*** Opening Recorded information ***

(** * A shallow embedding of the proof kernel of mwe_proof_system

    The development follows the C++ sources:
    - [proof_system.cpp] / [proof_system.hpp]: terms, formulas, rendering,
      well-formedness and the two substitution engines;
    - [proof.cpp] / [proof.hpp]: the [Proof] class, its line rules and its
      goal tactics.

    Conventions of the embedding.
    - A [std::shared_ptr<T>] is an [option T]; [None] is [nullptr].  Nodes are
      immutable, so sharing is not observable and trees are enough.
    - [std::string] is a byte string ([string] of the standard library); a
      literal holding non-ASCII text is the sequence of its UTF-8 bytes, as in
      the C++ translation unit.
    - A computation that can throw or run into undefined behaviour returns a
      [result]; methods of [Proof] are state transformers that also return the
      state reached when the exception left the method.
    - [int] is [Z]; [size_t] indices are [nat] (the only arithmetic on them is
      a decrement guarded by [> 0]). *)

From Stdlib Require Import ZArith Ascii String List Bool Lia.
From stdpp Require Import base option list strings gmap.

#[local] Set Warnings "-register-all".

Local Open Scope string_scope.
Local Open Scope list_scope.

(** ** Outcomes *)

(** The exceptions the sources raise: [std::invalid_argument] and
    [std::logic_error] carry their message; [std::get] on the wrong
    alternative of a variant raises [std::bad_variant_access]. *)
Inductive exception : Type :=
| invalid_argument (what : string)
| logic_error (what : string)
| bad_variant_access.

(** [Undefined] stands for undefined behaviour: dereferencing a null
    [shared_ptr] or indexing a vector out of range. *)
Inductive failure : Type :=
| Throw (e : exception)
| Undefined.

Inductive result (A : Type) : Type :=
| Ok (a : A)
| Fail (f : failure).
Arguments Ok {A} a.
Arguments Fail {A} f.

Definition bindR {A B : Type} (m : result A) (k : A -> result B) : result B :=
  match m with
  | Ok a => k a
  | Fail f => Fail f
  end.

Notation "'let*' x ':=' m 'in' k" := (bindR m (fun x => k))
  (at level 10, x name, m at level 100, k at level 200).

Definition throw {A : Type} (e : exception) : result A := Fail (Throw e).

Definition is_Ok {A : Type} (r : result A) : bool :=
  match r with Ok _ => true | Fail _ => false end.

(** [mapR f l] is the loop [for (auto &x : l) out.push_back(f(x));]. *)
Fixpoint mapR {A B : Type} (f : A -> result B) (l : list A) : result (list B) :=
  match l with
  | [] => Ok []
  | x :: l' =>
      let* y := f x in
      let* ys := mapR f l' in
      Ok (y :: ys)
  end.

(** ** Terms *)

Inductive Term : Type :=
| VariableTerm (var : string)
| ConstantTerm (c : string)
| FunctionTerm (f : string) (args : list (option Term))
| TupleTerm (args : list (option Term)).

Abbreviation TermPtr := (option Term).

Definition make_variable (v : string) : TermPtr := Some (VariableTerm v).
Definition make_constant (c : string) : TermPtr := Some (ConstantTerm c).
Definition make_function (f : string) (args : list TermPtr) : TermPtr :=
  Some (FunctionTerm f args).
Definition make_tuple (args : list TermPtr) : TermPtr := Some (TupleTerm args).

(** ** Formulas *)

Inductive Formula : Type :=
| EqualityFormula (l r : TermPtr)
| RelationFormula (R : string) (args : list TermPtr)
| NotFormula (inner : option Formula)
| OrFormula (l r : option Formula)
| AndFormula (l r : option Formula)
| ImpliesFormula (l r : option Formula)
| ForallFormula (v : string) (domain : TermPtr) (inner : option Formula)
| ExistsFormula (v : string) (domain : TermPtr) (inner : option Formula).

Abbreviation FormulaPtr := (option Formula).

Definition make_eq (a b : TermPtr) : FormulaPtr := Some (EqualityFormula a b).
Definition make_rel (R : string) (args : list TermPtr) : FormulaPtr :=
  Some (RelationFormula R args).
Definition make_not (f : FormulaPtr) : FormulaPtr := Some (NotFormula f).
Definition make_or (a b : FormulaPtr) : FormulaPtr := Some (OrFormula a b).
Definition make_and (a b : FormulaPtr) : FormulaPtr := Some (AndFormula a b).
Definition make_implies (a b : FormulaPtr) : FormulaPtr := Some (ImpliesFormula a b).
Definition make_forall (v : string) (domain : TermPtr) (inner : FormulaPtr) : FormulaPtr :=
  Some (ForallFormula v domain inner).
Definition make_exists (v : string) (domain : TermPtr) (inner : FormulaPtr) : FormulaPtr :=
  Some (ExistsFormula v domain inner).

(** ** Rendering *)

(** [set.count(s)] for the small literal sets of operator names. *)
Definition count (set : list string) (s : string) : bool :=
  existsb (String.eqb s) set.

Definition infix_operators : list string := ["+"; "*"; "∈"].
Definition infix_relations : list string := ["="; "∈"; "<"; "≤"; ">"].

(** The loop
    [for (i = 0; i < n; ++i) { ss << args[i]; if (i + 1 < n) ss << ", "; }]
    over strings already rendered (the relation variant writes the separator
    before every element but the first, which prints the same text). *)
Fixpoint comma_separated (l : list string) : string :=
  match l with
  | [] => ""
  | [s] => s
  | s :: l' => s +:+ ", " +:+ comma_separated l'
  end.

Fixpoint Term_to_string (t : Term) : result string :=
  let deref (p : TermPtr) : result string :=
    match p with
    | Some u => Term_to_string u
    | None => Fail Undefined
    end in
  match t with
  | VariableTerm var => Ok var
  | ConstantTerm c => Ok c
  | FunctionTerm f args =>
      match args with
      | [a0; a1] =>
          if count infix_operators f then
            let* s0 := deref a0 in
            let* s1 := deref a1 in
            Ok ("(" +:+ s0 +:+ " " +:+ f +:+ " " +:+ s1 +:+ ")")
          else
            let* ss := mapR deref args in
            Ok (f +:+ "(" +:+ comma_separated ss +:+ ")")
      | _ =>
          let* ss := mapR deref args in
          Ok (f +:+ "(" +:+ comma_separated ss +:+ ")")
      end
  | TupleTerm args =>
      (* the text is built in a local stream that is never returned *)
      let* ss := mapR deref args in
      let _ := "(" +:+ comma_separated ss +:+ ")" in
      Ok "?"
  end.

(** [p->to_string()] through a pointer. *)
Definition TermPtr_to_string (p : TermPtr) : result string :=
  match p with
  | Some t => Term_to_string t
  | None => Fail Undefined
  end.

Fixpoint Formula_to_string (phi : Formula) : result string :=
  let deref (p : FormulaPtr) : result string :=
    match p with
    | Some psi => Formula_to_string psi
    | None => Fail Undefined
    end in
  match phi with
  | EqualityFormula l r =>
      let* sl := TermPtr_to_string l in
      let* sr := TermPtr_to_string r in
      Ok ("(" +:+ sl +:+ " = " +:+ sr +:+ ")")
  | RelationFormula R args =>
      match args with
      | [a0; a1] =>
          if count infix_relations R then
            let* s0 := TermPtr_to_string a0 in
            let* s1 := TermPtr_to_string a1 in
            Ok ("(" +:+ s0 +:+ " " +:+ R +:+ " " +:+ s1 +:+ ")")
          else
            let* ss := mapR TermPtr_to_string args in
            Ok (R +:+ "(" +:+ comma_separated ss +:+ ")")
      | _ =>
          let* ss := mapR TermPtr_to_string args in
          Ok (R +:+ "(" +:+ comma_separated ss +:+ ")")
      end
  | NotFormula inner =>
      let* s := deref inner in
      Ok ("(¬" +:+ s +:+ ")")
  | OrFormula l r =>
      let* sl := deref l in
      let* sr := deref r in
      Ok ("(" +:+ sl +:+ " ∨ " +:+ sr +:+ ")")
  | AndFormula l r =>
      let* sl := deref l in
      let* sr := deref r in
      Ok ("(" +:+ sl +:+ " ∧ " +:+ sr +:+ ")")
  | ImpliesFormula l r =>
      let* sl := deref l in
      let* sr := deref r in
      Ok ("(" +:+ sl +:+ " → " +:+ sr +:+ ")")
  | ForallFormula v domain inner =>
      let* sd := TermPtr_to_string domain in
      let* si := deref inner in
      Ok ("(∀" +:+ v +:+ " ∈ " +:+ sd +:+ ")(" +:+ si +:+ ")")
  | ExistsFormula v domain inner =>
      let* sd := TermPtr_to_string domain in
      let* si := deref inner in
      Ok ("(∃" +:+ v +:+ " ∈ " +:+ sd +:+ ")(" +:+ si +:+ ")")
  end.

Definition FormulaPtr_to_string (p : FormulaPtr) : result string :=
  match p with
  | Some phi => Formula_to_string phi
  | None => Fail Undefined
  end.

(** The comparison [a->to_string() == b->to_string()] the engine uses
    wherever it compares two terms or two formulas. *)
Definition same_text (a b : result string) : result bool :=
  let* sa := a in
  let* sb := b in
  Ok (String.eqb sa sb).

(** ** The fixed mathematical language and well-formedness *)

(** [std::isdigit] in the "C" locale. *)
Definition isdigit (c : ascii) : bool :=
  let n := nat_of_ascii c in (48 <=? n)%nat && (n <=? 57)%nat.

(** Variables: v1, v2, ... *)
Definition is_variable (s : string) : bool :=
  match s with
  | EmptyString => false
  | String c rest =>
      if negb (Ascii.eqb c "v") then false
      else if negb (forallb isdigit (list_ascii_of_string rest)) then false
      else (1 <? String.length s)%nat
  end.

(** Constants: "0", "1" *)
Definition is_constant (s : string) : bool := String.eqb s "0" || String.eqb s "1".

(** Function symbols: succ (1-ary), + (2-ary), * (2-ary) *)
Definition is_function (s : string) (arity : Z) : bool :=
  (String.eqb s "succ" && (arity =? 1)%Z)
  || (String.eqb s "+" && (arity =? 2)%Z)
  || (String.eqb s "*" && (arity =? 2)%Z).

(** Relation symbols: < (2-ary) *)
Definition is_relation (s : string) (arity : Z) : bool :=
  String.eqb s "<" && (arity =? 2)%Z.

(** [Term::is_well_formed(std::string *err)].  The out-parameter is an
    [option string]: [None] is a null [err], [Some s] an [err] that points to
    a string holding [s]; the function returns its verdict together with the
    contents of [*err] on return. *)
Definition set_err (err : option string) (msg : string) : option string :=
  match err with
  | Some _ => Some msg
  | None => None
  end.

Fixpoint Term_is_well_formed (t : Term) (err : option string)
  : result (bool * option string) :=
  match t with
  | VariableTerm var =>
      if negb (is_variable var) then Ok (false, set_err err "bad var")
      else Ok (true, err)
  | ConstantTerm c =>
      if negb (is_constant c) then Ok (false, set_err err "bad const")
      else Ok (true, err)
  | FunctionTerm f args =>
      if negb (is_function f (Z.of_nat (length args)))
      then Ok (false, set_err err "bad function/arity")
      else
        (fix loop (l : list TermPtr) (err : option string)
           : result (bool * option string) :=
           match l with
           | [] => Ok (true, err)
           | a :: l' =>
               match a with
               | None => Fail Undefined
               | Some u =>
                   let* r := Term_is_well_formed u err in
                   if negb (fst r) then Ok (false, snd r) else loop l' (snd r)
               end
           end) args err
  | TupleTerm _ => Ok (false, err)
  end.

(** ** Substitution *)

(** *** Term-pattern substitution *)

(** [substitute_term_in_term(u, pattern, replacement)] on a non-null [u]. *)
Fixpoint substitute_term_in_term_at (u : Term) (pattern replacement : TermPtr)
  : result TermPtr :=
  let recur (arg : TermPtr) : result TermPtr :=
    match arg with
    | Some a => substitute_term_in_term_at a pattern replacement
    | None => Ok None
    end in
  let* matched := same_text (Term_to_string u) (TermPtr_to_string pattern) in
  if matched then Ok replacement
  else
    match u with
    | FunctionTerm f args =>
        let* new_args := mapR recur args in
        Ok (make_function f new_args)
    | TupleTerm args =>
        let* new_args := mapR recur args in
        Ok (make_tuple new_args)
    | VariableTerm var => Ok (make_variable var)
    | ConstantTerm c => Ok (make_constant c)
    end.

Definition substitute_term_in_term (u pattern replacement : TermPtr) : result TermPtr :=
  match u with
  | None => Ok None
  | Some a => substitute_term_in_term_at a pattern replacement
  end.

Fixpoint substitute_term_in_formula_at (phi : Formula) (pattern replacement : TermPtr)
  : result FormulaPtr :=
  let recur (psi : FormulaPtr) : result FormulaPtr :=
    match psi with
    | Some chi => substitute_term_in_formula_at chi pattern replacement
    | None => Ok None
    end in
  match phi with
  | EqualityFormula l r =>
      let* new_l := substitute_term_in_term l pattern replacement in
      let* new_r := substitute_term_in_term r pattern replacement in
      Ok (make_eq new_l new_r)
  | RelationFormula R args =>
      let* new_args :=
        mapR (fun arg => substitute_term_in_term arg pattern replacement) args in
      Ok (make_rel R new_args)
  | NotFormula inner =>
      let* new_inner := recur inner in
      Ok (make_not new_inner)
  | OrFormula l r =>
      let* new_l := recur l in
      let* new_r := recur r in
      Ok (make_or new_l new_r)
  | AndFormula l r =>
      let* new_l := recur l in
      let* new_r := recur r in
      Ok (make_and new_l new_r)
  | ImpliesFormula l r =>
      let* new_l := recur l in
      let* new_r := recur r in
      Ok (make_implies new_l new_r)
  | ForallFormula v domain inner =>
      let* new_inner := recur inner in
      Ok (make_forall v domain new_inner)
  | ExistsFormula v domain inner =>
      let* new_inner := recur inner in
      Ok (make_exists v domain new_inner)
  end.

*** Closing Recorded information ***

What needs to be done: Your answer must be the lines above from the one containing "Conventions of the embedding." to the one containing "match m with", both included, restated word for word.

Solved problem:
    Conventions of the embedding.
    - A [std::shared_ptr<T>] is an [option T]; [None] is [nullptr].  Nodes are
      immutable, so sharing is not observable and trees are enough.
    - [std::string] is a byte string ([string] of the standard library); a
      literal holding non-ASCII text is the sequence of its UTF-8 bytes, as in
      the C++ translation unit.
    - A computation that can throw or run into undefined behaviour returns a
      [result]; methods of [Proof] are state transformers that also return the
      state reached when the exception left the method.
    - [int] is [Z]; [size_t] indices are [nat] (the only arithmetic on them is
      a decrement guarded by [> 0]). *)

From Stdlib Require Import ZArith Ascii String List Bool Lia.
From stdpp Require Import base option list strings gmap.

#[local] Set Warnings "-register-all".

Local Open Scope string_scope.
Local Open Scope list_scope.

(** ** Outcomes *)

(** The exceptions the sources raise: [std::invalid_argument] and
    [std::logic_error] carry their message; [std::get] on the wrong
    alternative of a variant raises [std::bad_variant_access]. *)
Inductive exception : Type :=
| invalid_argument (what : string)
| logic_error (what : string)
| bad_variant_access.

(** [Undefined] stands for undefined behaviour: dereferencing a null
    [shared_ptr] or indexing a vector out of range. *)
Inductive failure : Type :=
| Throw (e : exception)
| Undefined.

Inductive result (A : Type) : Type :=
| Ok (a : A)
| Fail (f : failure).
Arguments Ok {A} a.
Arguments Fail {A} f.

Definition bindR {A B : Type} (m : result A) (k : A -> result B) : result B :=
  match m with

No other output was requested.